The trouble with getting sick in another language is that you have to worry about things like accidentally knocking yourself out cold. I have not done this yet, but I could see it easily happening.
It all started 2 days ago when I developed a bit of a sore throat. It continued yesterday, so I asked my supervisor about stuff for a sore throat. He gave me some recommendations, so I trotted to the drugstore on my lunch break to try out my new Japanese vocabulary. Apparently, I need to lay off the trotting, because I wiped out on the ice again. Naturally, the top layer was somehow kind of muddy. Well, I picked myself up, dusted myself off (mudded myself off?), and resumed my travels.
Anyhoo, I was very proud to successfully find the stuff that I needed. By this time though, a little headache was starting, so I looked for something that looked like a pain reliever. The stuff with English was really expensive, so I bought the stuff next to it that looked similar. Don't worry, I asked my supervisor what it was before I took it. He thought it was funny.

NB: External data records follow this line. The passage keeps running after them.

(* ===== verification/Zipcodes.v ===== *)
(** * Zipcodes: [get_zipcodes_from_geonames] and [create_zipcodes]

    [get_zipcodes_from_geonames] reads the lines of [US.txt], one postal
    code a line, fields separated by tabs, and yields a record for every
    line whose place name does not start with [FPO] or [APO].
    [create_zipcodes] takes the records one at a time: it looks its city
    up or creates it, inserts the postal code with the geohash of its
    coordinates, and runs the matcher for it.  The generator is lazy, so a
    line is parsed when the loop asks for it: [create_zipcodes] here is a
    loop over the lines ([create_zipcodes_body]).  The download is not
    modelled: the lines are an input.

    [loaded] is the invariant of the loop: the constraints of the
    database, no city twice, every postal code in a city of the table,
    every link between a sensor and a postal code of the tables, closer
    than 25 km, at most 25 for a postal code. *)

From Stdlib Require Import QArith Ascii Lia.
From stdpp Require Import base list strings gmap sorting.
From S2P Require Import Prelude Distance Geohash PyString PyValue PySorted.
From S2P Require Import Database Matcher MatcherSpec Cities Sensors.

Section Zipcodes.
Context {D : Type} `{HD : DistanceFunction D} `{HC : Conversions}.
Implicit Types (d : db D) (line : string) (fields : list (list ascii)).

(** ** One line of [US.txt] *)

(** What the generator yields. *)
Record geoname : Type := Geoname {
  geoname_zipcode : string;
  geoname_city_name : string;
  geoname_state_code : string;
  geoname_latitude : Q;
  geoname_longitude : Q
}.

(** [fields[i].strip()]. *)
Definition field fields (i : nat) : result string :=
  match fields !! i with
  | Some f => Ok (String.string_of_list_ascii (strip f))
  | None => Raise IndexError
  end.

(** [decimal.Decimal(s)]. *)
Definition decimal (s : string) : result Q :=
  match decimal_of_string s with
  | Some q => Ok q
  | None => Raise InvalidOperation
  end.
(** When the feed arrives and [create_sensors] returns on it, what is
    left of the run is [create_zipcodes] on the files it has written. *)
Lemma generate_sensors_Ok net (now : nat -> Q) fs results d1 n :
  purpleair_com net = Ok (Ok results) ->
  create_sensors now results create_db = Ok (d1, n) ->
  generate net now fs
  = create_zipcodes_io net (Files (Some d1) None (Some (Ok results)))
    /\ loaded d1 /\ db_zipcodes d1 = [].
Proof.
  intros Hnet Hs. rewrite generate_unfold. unfold io_bind at 1.
  rewrite (create_sensors_io_run net now _ create_db results) by done.
  assert (sensors_loaded now results d1) as (Hl & Hz & _)%sensors_loaded_loaded
    by (exists n; by apply create_sensors_inv; [apply create_db_ok|]).
  apply run_each_None in Hs. cbv zeta. unfold create_sensors in Hs.
  by rewrite Hs.
Qed.

(** C3: when both servers answer, every accepted record is taken by the
    table and the lines parse to records with coordinates that have a key
    and with distinct postal codes, [generate] returns, and leaves the
    two downloads and the database of [load_geonames] on the sensors of
    [create_sensors]. *)
Theorem generate_run net (now : nat -> Q) fs results d1 n lines gs :
  purpleair_com net = Ok (Ok results) ->
  create_sensors now results create_db = Ok (d1, n) ->
  geonames_org net = Ok (Ok lines) ->
  parsed lines gs ->
  Forall (fun g => valid_coordinate (geoname_latitude g) (geoname_longitude g)
                   = true) gs ->
  NoDup (geoname_zipcode <$> gs) ->
  generate net now fs
  = (Files (Some (load_geonames gs d1)) (Some (Ok lines)) (Some (Ok results)),
     Ok tt).
Proof.
  intros Hnet Hs Hgeo Hp Hv Hnd.
  destruct (generate_sensors_Ok net now fs results d1 n Hnet Hs)
    as (-> & Hl & Hz).
  rewrite (create_zipcodes_io_run net _ d1 lines) by done.
  assert (create_zipcodes lines d1 = Ok (load_geonames gs d1)) as Hrun
    by (rewrite (create_zipcodes_parsed _ _ _ Hp);
        apply for_each_create_zipcode; by rewrite ?Hz).
  apply run_each_None in Hrun. cbv zeta. by rewrite Hrun.
Qed.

Well, somehow by tonight, everything morphed into full-on sneezing, congestion, Niagara Falls, etc. Unfortunately, it was 9:00, and everything here closes super early. Well, I decided to take my chances and so I scooted over the ice to the nearest drugstore. Miraculously, it was still open. now I just had the problem of not knowing what the heck I was supposed to buy. Back home, I knew what everything looked like and would carefully scrutinize the ingredients to find the perfect combination for whatever was ailing me. Well, things worked out a little differently here. I grabbed a clerk, using my all-purpose "Sumimasen," which apparently means "I'm sorry," or "Excuse me," or "So, what do you think of the persimmon crisis in the Bronx?" Who really knows? Whatever it meant, it worked. It may also have been my confused look, I don't know. I find that combining a really confused look with whatever I'm saying seems to be quite effective.
My limited Japanese vocabulary is currently missing the words for congestion, etc, so I broke out the old faithful gestures. So, I stood there in the medicine section of Sapporo Drug miming sneezes, a runny nose, and watery eyes, etc. Somehow, the clerk knew what I needed (I think) and handed me a nice yellow box.
Now, what exactly it is, I don't know! I am not taking it tonight in case it's the knockout variety (I have to leave around 5:45am...blaaaaah). I have a feeling that my vocabulary is about to be enriched with words pertaining to colds, allergies, and sinus fun! It's amazing how the most mundane things become an adventure when they are tipped into another language!